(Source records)
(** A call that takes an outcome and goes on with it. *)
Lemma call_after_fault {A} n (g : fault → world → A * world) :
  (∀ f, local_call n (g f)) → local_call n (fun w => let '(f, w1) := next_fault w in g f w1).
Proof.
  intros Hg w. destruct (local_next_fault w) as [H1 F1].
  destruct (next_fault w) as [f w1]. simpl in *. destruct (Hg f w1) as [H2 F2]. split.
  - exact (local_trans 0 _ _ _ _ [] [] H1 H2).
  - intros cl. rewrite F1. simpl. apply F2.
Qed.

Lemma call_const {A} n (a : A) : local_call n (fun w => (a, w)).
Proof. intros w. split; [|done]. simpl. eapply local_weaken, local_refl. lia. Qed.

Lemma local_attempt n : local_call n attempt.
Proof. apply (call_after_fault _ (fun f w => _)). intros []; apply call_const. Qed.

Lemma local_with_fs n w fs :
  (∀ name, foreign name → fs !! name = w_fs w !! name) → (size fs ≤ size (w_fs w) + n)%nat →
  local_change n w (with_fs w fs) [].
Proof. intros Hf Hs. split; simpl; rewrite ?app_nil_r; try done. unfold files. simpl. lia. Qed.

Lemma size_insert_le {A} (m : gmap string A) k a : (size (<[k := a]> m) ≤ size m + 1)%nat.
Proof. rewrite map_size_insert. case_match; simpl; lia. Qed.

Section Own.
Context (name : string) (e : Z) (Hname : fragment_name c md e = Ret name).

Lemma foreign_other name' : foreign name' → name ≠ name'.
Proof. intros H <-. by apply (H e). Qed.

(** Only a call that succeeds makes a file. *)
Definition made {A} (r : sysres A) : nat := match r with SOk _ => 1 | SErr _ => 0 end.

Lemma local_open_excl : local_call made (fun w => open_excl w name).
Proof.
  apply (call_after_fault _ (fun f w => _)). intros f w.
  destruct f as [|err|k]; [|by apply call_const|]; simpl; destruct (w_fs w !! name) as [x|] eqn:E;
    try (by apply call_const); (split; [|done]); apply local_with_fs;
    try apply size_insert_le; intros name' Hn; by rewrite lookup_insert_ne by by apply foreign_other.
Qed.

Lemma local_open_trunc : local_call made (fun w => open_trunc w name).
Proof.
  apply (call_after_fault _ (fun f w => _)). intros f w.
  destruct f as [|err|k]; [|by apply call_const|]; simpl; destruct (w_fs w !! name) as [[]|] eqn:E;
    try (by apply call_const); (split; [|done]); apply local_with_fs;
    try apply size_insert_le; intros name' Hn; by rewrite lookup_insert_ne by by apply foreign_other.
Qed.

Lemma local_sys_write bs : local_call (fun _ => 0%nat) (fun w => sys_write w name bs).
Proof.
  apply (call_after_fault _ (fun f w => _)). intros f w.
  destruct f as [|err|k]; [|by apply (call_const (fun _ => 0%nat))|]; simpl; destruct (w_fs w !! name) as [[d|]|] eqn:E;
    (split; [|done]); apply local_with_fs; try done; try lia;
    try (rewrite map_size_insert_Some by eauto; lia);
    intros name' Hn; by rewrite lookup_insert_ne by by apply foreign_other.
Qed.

* * *

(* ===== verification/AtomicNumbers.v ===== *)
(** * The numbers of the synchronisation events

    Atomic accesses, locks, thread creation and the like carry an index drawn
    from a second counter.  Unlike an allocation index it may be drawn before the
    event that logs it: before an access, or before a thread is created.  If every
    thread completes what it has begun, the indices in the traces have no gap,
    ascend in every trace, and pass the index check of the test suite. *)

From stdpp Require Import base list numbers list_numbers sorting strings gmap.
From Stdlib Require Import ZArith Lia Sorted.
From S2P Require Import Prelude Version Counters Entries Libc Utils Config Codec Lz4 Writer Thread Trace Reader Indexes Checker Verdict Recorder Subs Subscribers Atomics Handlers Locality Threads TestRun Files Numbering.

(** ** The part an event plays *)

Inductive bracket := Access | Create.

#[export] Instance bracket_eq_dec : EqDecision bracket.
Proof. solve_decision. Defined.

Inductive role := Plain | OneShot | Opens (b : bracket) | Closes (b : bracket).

==

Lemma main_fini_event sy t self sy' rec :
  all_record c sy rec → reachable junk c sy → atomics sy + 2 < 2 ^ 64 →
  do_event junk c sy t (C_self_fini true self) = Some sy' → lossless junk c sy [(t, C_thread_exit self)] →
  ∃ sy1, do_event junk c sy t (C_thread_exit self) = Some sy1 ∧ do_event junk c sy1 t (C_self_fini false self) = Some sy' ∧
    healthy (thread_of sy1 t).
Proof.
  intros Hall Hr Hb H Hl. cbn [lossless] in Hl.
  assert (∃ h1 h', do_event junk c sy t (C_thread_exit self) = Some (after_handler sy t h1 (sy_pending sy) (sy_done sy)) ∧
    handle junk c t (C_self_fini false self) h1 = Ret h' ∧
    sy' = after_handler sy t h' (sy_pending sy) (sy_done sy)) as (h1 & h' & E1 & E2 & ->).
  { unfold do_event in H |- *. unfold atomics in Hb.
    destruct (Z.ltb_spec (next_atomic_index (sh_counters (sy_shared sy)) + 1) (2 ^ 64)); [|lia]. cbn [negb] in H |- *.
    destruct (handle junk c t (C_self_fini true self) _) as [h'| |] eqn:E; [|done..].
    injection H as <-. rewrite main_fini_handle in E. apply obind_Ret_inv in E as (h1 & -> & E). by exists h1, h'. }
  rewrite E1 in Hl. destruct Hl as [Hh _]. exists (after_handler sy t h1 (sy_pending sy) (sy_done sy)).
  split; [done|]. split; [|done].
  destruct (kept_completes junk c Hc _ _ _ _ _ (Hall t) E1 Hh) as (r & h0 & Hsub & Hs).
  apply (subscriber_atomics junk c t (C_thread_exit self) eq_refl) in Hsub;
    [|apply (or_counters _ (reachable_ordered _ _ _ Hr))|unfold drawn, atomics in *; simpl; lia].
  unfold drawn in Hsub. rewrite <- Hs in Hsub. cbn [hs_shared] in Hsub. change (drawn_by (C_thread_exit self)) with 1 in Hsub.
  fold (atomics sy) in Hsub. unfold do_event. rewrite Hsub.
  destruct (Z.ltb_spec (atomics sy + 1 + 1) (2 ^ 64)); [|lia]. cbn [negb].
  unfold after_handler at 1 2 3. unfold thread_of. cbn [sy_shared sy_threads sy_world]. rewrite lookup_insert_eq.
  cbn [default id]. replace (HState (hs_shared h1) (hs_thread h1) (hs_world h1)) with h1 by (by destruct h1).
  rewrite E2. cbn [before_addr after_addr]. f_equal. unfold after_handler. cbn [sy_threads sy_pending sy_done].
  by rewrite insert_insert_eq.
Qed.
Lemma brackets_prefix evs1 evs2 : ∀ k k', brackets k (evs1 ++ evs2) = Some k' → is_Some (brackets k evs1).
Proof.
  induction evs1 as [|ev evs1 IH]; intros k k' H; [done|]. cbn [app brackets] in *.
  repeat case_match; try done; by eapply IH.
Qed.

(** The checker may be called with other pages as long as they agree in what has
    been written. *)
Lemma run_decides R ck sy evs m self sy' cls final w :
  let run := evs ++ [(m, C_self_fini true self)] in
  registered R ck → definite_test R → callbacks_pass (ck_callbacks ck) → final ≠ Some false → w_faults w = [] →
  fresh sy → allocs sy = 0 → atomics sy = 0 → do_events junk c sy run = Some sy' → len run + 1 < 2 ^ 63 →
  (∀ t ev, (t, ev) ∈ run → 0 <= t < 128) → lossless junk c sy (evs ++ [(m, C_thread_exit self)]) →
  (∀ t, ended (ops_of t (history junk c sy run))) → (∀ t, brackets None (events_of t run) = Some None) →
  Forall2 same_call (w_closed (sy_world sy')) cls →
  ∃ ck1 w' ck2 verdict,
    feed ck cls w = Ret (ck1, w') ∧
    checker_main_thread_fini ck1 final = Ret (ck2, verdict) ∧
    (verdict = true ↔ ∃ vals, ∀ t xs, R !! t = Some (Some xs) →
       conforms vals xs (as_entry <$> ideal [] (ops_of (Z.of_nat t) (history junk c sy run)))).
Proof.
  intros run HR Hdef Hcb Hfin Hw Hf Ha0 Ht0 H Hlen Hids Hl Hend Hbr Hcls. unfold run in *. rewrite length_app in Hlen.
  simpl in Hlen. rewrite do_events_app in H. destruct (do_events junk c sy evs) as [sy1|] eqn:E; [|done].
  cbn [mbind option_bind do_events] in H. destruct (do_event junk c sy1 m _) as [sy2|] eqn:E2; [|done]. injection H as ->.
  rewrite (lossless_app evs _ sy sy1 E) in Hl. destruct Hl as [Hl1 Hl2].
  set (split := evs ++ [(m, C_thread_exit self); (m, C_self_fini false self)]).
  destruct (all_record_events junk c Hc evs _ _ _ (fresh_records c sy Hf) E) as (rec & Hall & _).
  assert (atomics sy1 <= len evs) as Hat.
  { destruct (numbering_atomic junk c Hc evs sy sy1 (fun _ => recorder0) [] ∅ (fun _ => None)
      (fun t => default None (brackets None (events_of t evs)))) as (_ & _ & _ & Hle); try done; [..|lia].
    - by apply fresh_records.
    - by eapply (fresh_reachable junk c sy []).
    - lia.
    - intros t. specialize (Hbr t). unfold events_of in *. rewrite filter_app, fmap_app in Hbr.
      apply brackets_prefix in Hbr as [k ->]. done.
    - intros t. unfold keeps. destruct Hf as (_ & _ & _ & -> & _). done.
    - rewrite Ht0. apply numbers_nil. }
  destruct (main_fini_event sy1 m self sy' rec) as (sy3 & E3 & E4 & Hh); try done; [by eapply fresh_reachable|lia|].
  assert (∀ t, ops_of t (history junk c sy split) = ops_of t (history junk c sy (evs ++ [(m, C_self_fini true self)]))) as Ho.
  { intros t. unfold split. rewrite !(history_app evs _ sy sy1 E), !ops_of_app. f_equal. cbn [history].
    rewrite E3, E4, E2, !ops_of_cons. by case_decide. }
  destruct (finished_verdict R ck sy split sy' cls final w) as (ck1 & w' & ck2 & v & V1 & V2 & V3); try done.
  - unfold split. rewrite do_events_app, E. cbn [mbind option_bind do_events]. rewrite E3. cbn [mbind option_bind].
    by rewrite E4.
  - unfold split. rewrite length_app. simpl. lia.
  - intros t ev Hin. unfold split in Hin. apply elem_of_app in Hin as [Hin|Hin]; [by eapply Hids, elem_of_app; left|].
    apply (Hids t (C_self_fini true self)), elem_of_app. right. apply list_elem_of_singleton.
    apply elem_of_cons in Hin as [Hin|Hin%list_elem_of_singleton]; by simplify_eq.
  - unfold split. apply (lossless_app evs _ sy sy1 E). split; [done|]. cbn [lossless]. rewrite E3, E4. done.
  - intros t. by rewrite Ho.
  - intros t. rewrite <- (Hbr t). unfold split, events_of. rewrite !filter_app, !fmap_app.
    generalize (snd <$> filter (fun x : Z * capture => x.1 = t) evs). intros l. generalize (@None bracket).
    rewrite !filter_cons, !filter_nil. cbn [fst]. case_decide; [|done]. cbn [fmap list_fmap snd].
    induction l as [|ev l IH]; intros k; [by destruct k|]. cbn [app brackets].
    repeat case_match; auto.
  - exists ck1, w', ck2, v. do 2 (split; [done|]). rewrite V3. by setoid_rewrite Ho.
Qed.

● **PROBLEM TO SOLVE**:
Above are the records; repeat exactly the lines from the one holding "- rewrite Ht0." down to the one holding "apply elem_of_cons in", end lines included.

● **ANSWER TO THIS PROBLEM**:
    - rewrite Ht0. apply numbers_nil. }
  destruct (main_fini_event sy1 m self sy' rec) as (sy3 & E3 & E4 & Hh); try done; [by eapply fresh_reachable|lia|].
  assert (∀ t, ops_of t (history junk c sy split) = ops_of t (history junk c sy (evs ++ [(m, C_self_fini true self)]))) as Ho.
  { intros t. unfold split. rewrite !(history_app evs _ sy sy1 E), !ops_of_app. f_equal. cbn [history].
    rewrite E3, E4, E2, !ops_of_cons. by case_decide. }
  destruct (finished_verdict R ck sy split sy' cls final w) as (ck1 & w' & ck2 & v & V1 & V2 & V3); try done.
  - unfold split. rewrite do_events_app, E. cbn [mbind option_bind do_events]. rewrite E3. cbn [mbind option_bind].
    by rewrite E4.
  - unfold split. rewrite length_app. simpl. lia.
  - intros t ev Hin. unfold split in Hin. apply elem_of_app in Hin as [Hin|Hin]; [by eapply Hids, elem_of_app; left|].
    apply (Hids t (C_self_fini true self)), elem_of_app. right. apply list_elem_of_singleton.
    apply elem_of_cons in Hin as [Hin|Hin%list_elem_of_singleton]; by simplify_eq.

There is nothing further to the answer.